> Try it
Locate the line that contains "(Ok tt, wd') ∧" in the entries below, then repeat it and every following line through the line that contains "change (extra_key r1)", exactly, and no others.

> Data records

(* ===== verification/RadixReqs.v ===== *)
(** * Requests and the radix cache

    A request that holds memory holds a lock on its [last_node]: the handles
    of the cache are those of the requests in the store.  Under this
    invariant [RadixCache] satisfies [CacheLaws], and finishing a request
    loses and doubles no slot. *)

From S2P Require Import Prelude HeapQ PyFloat Allocator AllocatorFacts Request ReqPool LLM42Info World MemCommon CacheLaws Radix RadixTree RadixState RadixFacts RadixOps RadixLocks RadixEvict.

(** ** Handles *)

Definition holding (r : Req) : bool :=
  match req_pool_idx r with Some _ => negb (kv_committed_freed r) | None => false end.

Definition handle_of (r : Req) : option Z := if holding r then last_node r else None.

Definition handles (hp : gmap nat Req) : list Z := omap (λ q : nat * Req, handle_of q.2) (map_to_list hp).

Lemma omap_perm {A B} (f : A → option B) xs ys : xs ≡ₚ ys → omap f xs ≡ₚ omap f ys.
Proof. intros E. by rewrite E. Qed.

Lemma handles_delete hp id r : hp !! id = Some r →
  handles hp ≡ₚ option_list (handle_of r) ++ handles (delete id hp).
Proof.
  intros Hr. unfold handles. rewrite <- (omap_perm _ _ _ (map_to_list_delete hp id r Hr)). cbn.
  by destruct (handle_of r).
Qed.

Lemma handles_insert hp id r' : handles (<[id := r']> hp) ≡ₚ option_list (handle_of r') ++ handles (delete id hp).
Proof.
  rewrite (handles_delete _ id r') by (by rewrite lookup_insert_eq). by rewrite delete_insert_eq.
Qed.

Lemma handles_ext hp hp' : handle_of <$> hp = handle_of <$> hp' → handles hp ≡ₚ handles hp'.
Proof.
  intros E. assert (F : ∀ h : gmap nat Req, handles h ≡ₚ omap (λ q : nat * option Z, q.2) (map_to_list (handle_of <$> h))).
  { intros h. unfold handles. rewrite map_to_list_fmap.
    generalize (map_to_list h). intros l. induction l as [|[i r] l IH]; [done|]. cbn.
    destruct (handle_of r); by rewrite IH. }
  by rewrite (F hp), (F hp'), E.
Qed.

Lemma same_cache_handle r r' : same_cache r r' → holding r' = holding r ∧ handle_of r' = handle_of r.
Proof.
  intros [(E1 & E2 & _ & _ & _ & E3)|[E1 E2]]; unfold handle_of, holding.
  - by rewrite E1, E2, E3.
  - rewrite E1, E2. by destruct (req_pool_idx r), (req_pool_idx r').
Qed.

(** The cache is in order, and every request that holds memory holds a lock. *)
Definition radix_live (wd : World RadixCache) : Prop :=
  (∃ P, radix_ok (st (cache wd)) P (handles (heap wd))) ∧
  ∀ id r, heap wd !! id = Some r → holding r = true → is_Some (last_node r).

Lemma radix_live_frame (wd wd' : World RadixCache) :
  radix_live wd → cache wd' = cache wd →
  (∀ id r, heap wd !! id = Some r → ∃ r', heap wd' !! id = Some r' ∧ same_cache r r') →
  (∀ id, is_Some (heap wd' !! id) → is_Some (heap wd !! id)) → radix_live wd'.
Proof.
  intros [[P HO] Hl] Hc Hsame Hdom. split.
  - exists P. rewrite Hc. eapply radix_ok_perm; [exact HO|]. apply handles_ext, map_eq. intros id.
    rewrite !lookup_fmap. destruct (heap wd !! id) as [r|] eqn:E.
    + destruct (Hsame id r E) as (r' & -> & Hs). cbn. f_equal. symmetry. by apply same_cache_handle.
    + destruct (heap wd' !! id) as [r'|] eqn:E'; [|done]. specialize (Hdom id). rewrite E, E' in Hdom.
      destruct Hdom as [x Hx]; done.
  - intros id r' Hr' Hh. destruct (Hdom id) as [r Hr]; [by rewrite Hr'|].
    destruct (Hsame id r Hr) as (r2 & Hr2 & Hs). rewrite Hr' in Hr2. injection Hr2 as <-.
    destruct (same_cache_handle _ _ Hs) as [E1 E2]. rewrite E1 in Hh. unfold handle_of in E2. rewrite E1, Hh in E2.
    rewrite E2. by eapply Hl.
Qed.

(** ** Finishing a request *)

Section Finish.
Context `{Runtime}.

(** The committed tokens of a request, those of whole pages, and their slots *)
Definition committed_toks (r : Req) : list Z := slice_to (origin_input_ids r ++ output_ids r) (kv_committed_len r).
Definition page_keys (ps : Z) (r : Req) : list Z := Radix._page_align_keys ps (committed_toks r).
Definition finish_key (ps : Z) (r : Req) : RadixKey := mkKey (page_keys ps r) (extra_key r).

(** How much of the request the tree keeps as it is: what was cached
    already, or, without an insertion, all its pages *)
Definition kept_len (wd : World RadixCache) (r : Req) (is_insert : bool) : Z :=
  let c := cache wd in
  let slots := committed_slots (req_to_token (rtp wd)) r in
  if is_insert && negb (rc_disable_finished_insert c) then
    match (Radix.insert (finish_key (rc_page_size c) r) (Some (slice_to slots (len (page_keys (rc_page_size c) r))))
             (Some (Radix.req_priority r)) c).1 with
    | Ok m => m
    | Raise _ => 0
    end
  else len (page_keys (rc_page_size c) r).

Definition radix_released (wd : World RadixCache) (r : Req) (is_insert : bool) : list (list Z) :=
  let slots := committed_slots (req_to_token (rtp wd)) r in
  [slice slots (cache_protected_len r) (kept_len wd r is_insert);
   slice_from slots (len (page_keys (rc_page_size (cache wd)) r))].

Lemma page_keys_align ps r : page_keys ps r = token_ids (align ps (mkKey (committed_toks r) (extra_key r))).
Proof. unfold page_keys, Radix._page_align_keys, align. by destruct (ps =? 1). Qed.

Lemma page_keys_spec ps r : 0 < ps →
  (ps | len (page_keys ps r)) ∧ 0 ≤ len (page_keys ps r) ≤ len (committed_toks r) ∧
  page_keys ps r = take (Z.to_nat (Radix.aligned_len ps (len (committed_toks r)))) (committed_toks r) ∧
  len (page_keys ps r) = Radix.aligned_len ps (len (committed_toks r)).
Proof.
  intros Hps. pose proof (len_nonneg (committed_toks r)) as Hn.
  destruct (align_spec ps (mkKey (committed_toks r) (extra_key r)) Hps) as (Hd & _ & Et).
  destruct (aligned_spec ps (len (committed_toks r)) Hps Hn) as [Hr _].
  rewrite <- page_keys_align in Et. unfold Key.len in Hd. rewrite <- page_keys_align in Hd.
  change (Key.len (mkKey (committed_toks r) (extra_key r))) with (len (committed_toks r)) in Et.
  cbn [token_ids] in Et.
  assert (El : len (page_keys ps r) = Radix.aligned_len ps (len (committed_toks r))).
  { rewrite Et, len_take. lia. }
  split_and!; [done|lia|lia|done|done].
Qed.

Lemma on_cache_bind {A B} (m : M RadixCache A) (k : A → M (World RadixCache) B) (w : World RadixCache) a c' :
  m (cache w) = (Ok a, c') → (Radix.on_cache m ≫= k) w = k a (w <| cache := c' |>).
Proof. intros E. by rewrite (bind_ok _ _ _ _ _ (on_cache_ok m w a c' E)). Qed.

Lemma on_kv_free {B} xs (k : unit → M (World RadixCache) B) (w : World RadixCache) :
  debug_mode (kv w) = false → (on_kv (free xs) ≫= k) w = k tt (w <| kv := frees [xs] (kv w) |>).
Proof.
  intros Hd. rewrite (bind_ok _ _ w tt (w <| kv := frees [xs] (kv w) |>)); [done|].
  unfold on_kv. by rewrite (proj1 (free_ok xs (kv w) Hd)).
Qed.

(** The tree takes the pages of the request, or is left alone. *)
Definition taken (s : State) (P : gmap Z Path) (s1 : State) (P1 : gmap Z Path) (key : RadixKey)
    (values : list Z) (insert : bool) (m : Z) : Prop :=
  if insert then ∃ ss, inserted s P s1 P1 key values m ss else s1 = s ∧ P1 = P ∧ m = Key.len key.

Lemma releasable_slots tbl r :
  releasable tbl r → ∃ row l, req_pool_idx r = Some row ∧ 0 ≤ row ∧ tbl !! Z.to_nat row = Some l ∧
    committed_slots tbl r = slice_to l (kv_committed_len r) ∧ len (committed_slots tbl r) = kv_committed_len r ∧
    len (committed_toks r) = kv_committed_len r.
Proof.
  intros [(row & l & Er & H0 & El & Hl) Hk _ _]. exists row, l. unfold committed_slots, committed_toks.
  rewrite Er, El. split_and!; [done..| |].
  - rewrite len_slice_to; lia.
  - rewrite len_slice_to; [done|]. rewrite len_app. unfold seqlen in Hk. lia.
Qed.

(** The first part of [cache_finished_req]: the insertion, and the slots the
    tree does not take *)
Lemma take_pages_ok wd w1 r ins P Hs :
  radix_ok (st (cache wd)) P Hs → releasable (req_to_token (rtp wd)) r →
  cache w1 = cache wd → debug_mode (kv w1) = false →
  let c := cache wd in
  let slots := committed_slots (req_to_token (rtp wd)) r in
  let keys := page_keys (rc_page_size c) r in
  ∃ c1 P1, radix_ok (st c1) P1 Hs ∧
    taken (st c) P (st c1) P1 (finish_key (rc_page_size c) r) (slice_to slots (len keys))
      (ins && negb (rc_disable_finished_insert c)) (kept_len wd r ins) ∧
    (if if rc_disable_finished_insert c then false else ins then
       new_prefix_len ← Radix.on_cache (Radix.insert (finish_key (rc_page_size c) r)
                                          (Some (slice_to slots (len keys))) (Some (Radix.req_priority r)));
       on_kv (free (slice slots (cache_protected_len r) new_prefix_len))
     else on_kv (free (slice slots (cache_protected_len r) (len keys)))) w1
    = (Ok tt, w1 <| cache := c1 |>
                 <| kv := frees [slice slots (cache_protected_len r) (kept_len wd r ins)] (kv w1) |>).
Proof.
  intros HO Hrel Hc Hd. cbv zeta.
  pose proof (tree_ps _ _ _ _ (co_tree _ _ _ (proj1 HO))) as Hps. cbn in Hps.
  destruct (releasable_slots _ _ Hrel) as (row & l & _ & _ & _ & _ & Hls & Hlt).
  destruct (page_keys_spec (rc_page_size (cache wd)) r Hps) as (Hpd & Hpr & _ & _).
  unfold kept_len. cbv zeta. destruct (rc_disable_finished_insert (cache wd)); [rewrite andb_false_r|rewrite andb_true_r; destruct ins].
  - exists (cache wd), P. split_and!; [done|done|]. unfold on_kv. rewrite (proj1 (free_ok _ _ Hd)).
    rewrite <- Hc. by destruct w1.
  - set (slots := committed_slots (req_to_token (rtp wd)) r) in *. set (keys := page_keys (rc_page_size (cache wd)) r) in *.
    destruct (insert_ok (cache wd) P Hs (finish_key (rc_page_size (cache wd)) r) (slice_to slots (len keys)) (Some (Radix.req_priority r)) HO)
      as (c1 & P1 & m & ss & E & HO1 & Hin); [done| |].
    { change (Key.len (finish_key (rc_page_size (cache wd)) r)) with (len keys). rewrite len_slice_to; [done|]. lia. }
    exists c1, P1. rewrite E. cbn [fst]. split_and!; [done|by exists ss|].
    rewrite (on_cache_bind _ _ w1 m c1) by (by rewrite Hc). unfold on_kv. rsimpl.
    rewrite (proj1 (free_ok _ _ Hd)). done.
  - exists (cache wd), P. split_and!; [done|done|]. unfold on_kv. rewrite (proj1 (free_ok _ _ Hd)).
    rewrite <- Hc. by destruct w1.
Qed.

Lemma cache_finished_radix wd id r ins n P :
  radix_ok (st (cache wd)) P (handles (heap wd)) → heap wd !! id = Some r →
  releasable (req_to_token (rtp wd)) r → debug_mode (kv wd) = false → last_node r = Some n →
  ∃ wd' s1 P1, Radix.cache_finished_req id ins wd = (Ok tt, wd') ∧
    heap wd' = <[id := r <| kv_committed_freed := true |>]> (heap wd) ∧
    rtp wd' = rtp wd ∧ batch wd' = batch wd ∧ kv wd' = frees (radix_released wd r ins) (kv wd) ∧
    radix_ok (st (cache wd')) P1 (handles (heap wd')) ∧
    taken (st (cache wd)) P s1 P1 (finish_key (rc_page_size (cache wd)) r)
      (slice_to (committed_slots (req_to_token (rtp wd)) r) (len (page_keys (rc_page_size (cache wd)) r)))
      (ins && negb (rc_disable_finished_insert (cache wd))) (kept_len wd r ins) ∧
    relocked s1 (st (cache wd')).
Proof.
  intros HO Hr Hrel Hd Hn. pose proof (proj1 HO) as HC.
  pose proof (tree_ps _ _ _ _ (co_tree _ _ _ HC)) as Hps. cbn in Hps.
  destruct (co_on _ _ _ HC) as [Hdis _]. cbn in Hdis. pose proof (rl_freed _ _ Hrel) as [Hf _].
  destruct (releasable_slots _ _ Hrel) as (row & l & Er & H0 & El & Es & Hls & Hlt).
  set (c := cache wd) in *. set (slots := committed_slots (req_to_token (rtp wd)) r) in *.
  destruct (page_keys_spec (rc_page_size c) r Hps) as (Hpd & Hpr & _ & _).
  set (keys := page_keys (rc_page_size c) r) in *.
  unfold Radix.cache_finished_req. rewrite (bind_ok _ _ wd c wd) by done.
  rewrite (bind_ok _ _ wd r wd) by (unfold req_at; by rewrite Hr).
  unfold pop_committed_kv_cache. rewrite Hf.
  rewrite (bind_ok _ _ wd (kv_committed_len r, r <| kv_committed_freed := true |>) wd) by done. cbv beta iota.
  set (r1 := r <| kv_committed_freed := true |>). set (w1 := wd <| heap ::= <[id := r1]> |>).
  rewrite (bind_ok _ _ wd tt w1) by done.
  rewrite (bind_ok _ _ w1 row w1) by (unfold lift; change (req_pool_idx r1) with (req_pool_idx r); by rewrite Er).
  rewrite (bind_ok _ _ w1 (rtp wd) w1) by done. rewrite Hdis.
  change (slice_to (origin_input_ids r1 ++ output_ids r1) (kv_committed_len r)) with (committed_toks r).
  rewrite (bind_ok _ _ w1 slots w1).
  2:{ unfold lift. rewrite Hlt, (read_row_ok _ _ _ _ _ H0 El), slice_zero by (rewrite <- Hls; apply len_nonneg). by rewrite Es. }
  change (Radix._page_align_keys (rc_page_size c) (committed_toks r)) with keys.
  change (extra_key r1) with (extra_key r). change (cache_protected_len r1) with (cache_protected_len r).
  change (last_node r1) with (last_node r). change (Radix.req_priority r1) with (Radix.req_priority r).
  change (mkKey keys (extra_key r)) with (finish_key (rc_page_size c) r).
  (* the handles once the request has finished *)
  assert (Hhs : handles (heap wd) ≡ₚ n :: handles (<[id := r1]> (heap wd))).
  { rewrite (handles_delete _ id r Hr), handles_insert.
    unfold handle_of, holding. rewrite Er, Hf, Hn. unfold r1. rsimpl. by rewrite Er. }
  pose proof (radix_ok_perm _ _ _ _ HO Hhs) as HO1.
  destruct (take_pages_ok wd w1 r ins P _ HO1 Hrel ltac:(done) Hd) as (c1 & P1 & HO2 & Htaken & E2).
  fold c slots keys in E2, Htaken. step E2.
  set (w2 := w1 <| cache := c1 |> <| kv := frees [slice slots (cache_protected_len r) (kept_len wd r ins)] (kv w1) |>).
  rewrite on_kv_free by (by apply frees_debug). rewrite Hn.
  set (w3 := w2 <| kv := frees [slice_from slots (len keys)] (kv w2) |>).
  destruct (dec_lock_ref_ok c1 P1 _ n HO2) as (c2 & E3 & HO3 & Hrk).
  rewrite (on_cache_bind _ _ w3 _ c2 E3).
  exists (w3 <| cache := c2 |>), (st c1), P1. split_and!; done.
Qed.
End Finish.

(** ** [RadixCache] satisfies [CacheLaws] *)

Lemma taken_same s P s1 P1 key values b m :
  taken s P s1 P1 key values b m → st_ps s1 = st_ps s ∧ st_root s1 = st_root s.
Proof. unfold taken. destruct b; [|by intros (-> & _)]. intros [ss Hin]. by destruct (in_same _ _ _ _ _ _ _ _ Hin) as (? & ? & _). Qed.

#[export] Program Instance radix_laws `{Runtime} : CacheLaws RadixCache := {
  cache_live := radix_live;
  released := radix_released
}.
Next Obligation. intros ? wd wd' Hl Hc _. by apply radix_live_frame. Qed.
Next Obligation.
  intros ? wd id r ins [[P HO] Hl] Hr Hrel Hd.
  assert (Hh : holding r = true).
  { unfold holding. destruct (rl_row _ _ Hrel) as (row & l & -> & _). by destruct (rl_freed _ _ Hrel) as [-> _]. }
  destruct (Hl id r Hr Hh) as [n Hn].
  destruct (cache_finished_radix wd id r ins n P HO Hr Hrel Hd Hn)
    as (wd' & s1 & P1 & E & Eh & Ep & Eb & Ek & HO1 & Htk & Hrk).
  exists wd'. split_and!; [done..| |].
  - split; [by exists P1|]. rewrite Eh. intros i r' Hi Hh'. destruct (decide (i = id)) as [->|Hne].
    + rewrite lookup_insert_eq in Hi. injection Hi as <-. unfold holding in Hh'. rsimpl. by destruct (req_pool_idx r).
    + rewrite lookup_insert_ne in Hi by done. by eapply Hl.
  - destruct (taken_same _ _ _ _ _ _ _ _ Htk) as [E1 _]. destruct (rk_same _ _ Hrk) as (_ & E2 & _).
    change (st_ps (st (cache wd')) = st_ps (st (cache wd))). congruence.
Qed.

> Completed exercise
  ∃ wd' s1 P1, Radix.cache_finished_req id ins wd = (Ok tt, wd') ∧
    heap wd' = <[id := r <| kv_committed_freed := true |>]> (heap wd) ∧
    rtp wd' = rtp wd ∧ batch wd' = batch wd ∧ kv wd' = frees (radix_released wd r ins) (kv wd) ∧
    radix_ok (st (cache wd')) P1 (handles (heap wd')) ∧
    taken (st (cache wd)) P s1 P1 (finish_key (rc_page_size (cache wd)) r)
      (slice_to (committed_slots (req_to_token (rtp wd)) r) (len (page_keys (rc_page_size (cache wd)) r)))
      (ins && negb (rc_disable_finished_insert (cache wd))) (kept_len wd r ins) ∧
    relocked s1 (st (cache wd')).
Proof.
  intros HO Hr Hrel Hd Hn. pose proof (proj1 HO) as HC.
  pose proof (tree_ps _ _ _ _ (co_tree _ _ _ HC)) as Hps. cbn in Hps.
  destruct (co_on _ _ _ HC) as [Hdis _]. cbn in Hdis. pose proof (rl_freed _ _ Hrel) as [Hf _].
  destruct (releasable_slots _ _ Hrel) as (row & l & Er & H0 & El & Es & Hls & Hlt).
  set (c := cache wd) in *. set (slots := committed_slots (req_to_token (rtp wd)) r) in *.
  destruct (page_keys_spec (rc_page_size c) r Hps) as (Hpd & Hpr & _ & _).
  set (keys := page_keys (rc_page_size c) r) in *.
  unfold Radix.cache_finished_req. rewrite (bind_ok _ _ wd c wd) by done.
  rewrite (bind_ok _ _ wd r wd) by (unfold req_at; by rewrite Hr).
  unfold pop_committed_kv_cache. rewrite Hf.
  rewrite (bind_ok _ _ wd (kv_committed_len r, r <| kv_committed_freed := true |>) wd) by done. cbv beta iota.
  set (r1 := r <| kv_committed_freed := true |>). set (w1 := wd <| heap ::= <[id := r1]> |>).
  rewrite (bind_ok _ _ wd tt w1) by done.
  rewrite (bind_ok _ _ w1 row w1) by (unfold lift; change (req_pool_idx r1) with (req_pool_idx r); by rewrite Er).
  rewrite (bind_ok _ _ w1 (rtp wd) w1) by done. rewrite Hdis.
  change (slice_to (origin_input_ids r1 ++ output_ids r1) (kv_committed_len r)) with (committed_toks r).
  rewrite (bind_ok _ _ w1 slots w1).
  2:{ unfold lift. rewrite Hlt, (read_row_ok _ _ _ _ _ H0 El), slice_zero by (rewrite <- Hls; apply len_nonneg). by rewrite Es. }
  change (Radix._page_align_keys (rc_page_size c) (committed_toks r)) with keys.
  change (extra_key r1) with (extra_key r). change (cache_protected_len r1) with (cache_protected_len r).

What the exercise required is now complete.